Lemma map_size_le_1 (m : gmap string (list string)) :
  size m ≤ 1 ↔ ∀ k1 k2, is_Some (m !! k1) → is_Some (m !! k2) → k1 = k2.
Proof.
  rewrite <- length_map_to_list. split.
  - intros Hlen k1 k2 [v1 H1] [v2 H2].
    destruct (decide (k1 = k2)) as [|Hne]; [done|]. exfalso.
    assert ([(k1, v1); (k2, v2)] ⊆+ map_to_list m) as Hsub.
    { apply NoDup_submseteq.
      - apply NoDup_cons. split; [|apply NoDup_singleton].
        intros Hin. apply list_elem_of_singleton in Hin. congruence.
      - intros x Hx. apply elem_of_cons in Hx as [->|Hx];
          [by apply elem_of_map_to_list|].
        apply list_elem_of_singleton in Hx as ->. by apply elem_of_map_to_list. }
    apply submseteq_length in Hsub. simpl in Hsub. lia.
  - intros Hkeys. pose proof (NoDup_fst_map_to_list m) as Hnd.
    destruct (map_to_list m) as [|[k1 v1] [|[k2 v2] rest]] eqn:Hl; simpl; try lia.
    exfalso. assert (k1 = k2) as ->.
    { apply Hkeys.
      - exists v1. apply elem_of_map_to_list. rewrite Hl. by left.
      - exists v2. apply elem_of_map_to_list. rewrite Hl. right. by left. }
    rewrite !fmap_cons in Hnd. simpl in Hnd.
    apply NoDup_cons in Hnd as [Hnin _]. apply Hnin. by left.
Qed.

_Exercise details:_ The records above must be transcribed in full, word for word.

_Solved problem:_
Lemma map_size_le_1 (m : gmap string (list string)) :
  size m ≤ 1 ↔ ∀ k1 k2, is_Some (m !! k1) → is_Some (m !! k2) → k1 = k2.
Proof.
  rewrite <- length_map_to_list. split.
  - intros Hlen k1 k2 [v1 H1] [v2 H2].
    destruct (decide (k1 = k2)) as [|Hne]; [done|]. exfalso.
    assert ([(k1, v1); (k2, v2)] ⊆+ map_to_list m) as Hsub.
    { apply NoDup_submseteq.
      - apply NoDup_cons. split; [|apply NoDup_singleton].
        intros Hin. apply list_elem_of_singleton in Hin. congruence.
      - intros x Hx. apply elem_of_cons in Hx as [->|Hx];
          [by apply elem_of_map_to_list|].
        apply list_elem_of_singleton in Hx as ->. by apply elem_of_map_to_list. }
    apply submseteq_length in Hsub. simpl in Hsub. lia.
  - intros Hkeys. pose proof (NoDup_fst_map_to_list m) as Hnd.
    destruct (map_to_list m) as [|[k1 v1] [|[k2 v2] rest]] eqn:Hl; simpl; try lia.
    exfalso. assert (k1 = k2) as ->.
    { apply Hkeys.
      - exists v1. apply elem_of_map_to_list. rewrite Hl. by left.
      - exists v2. apply elem_of_map_to_list. rewrite Hl. right. by left. }
    rewrite !fmap_cons in Hnd. simpl in Hnd.
    apply NoDup_cons in Hnd as [Hnin _]. apply Hnin. by left.
Qed.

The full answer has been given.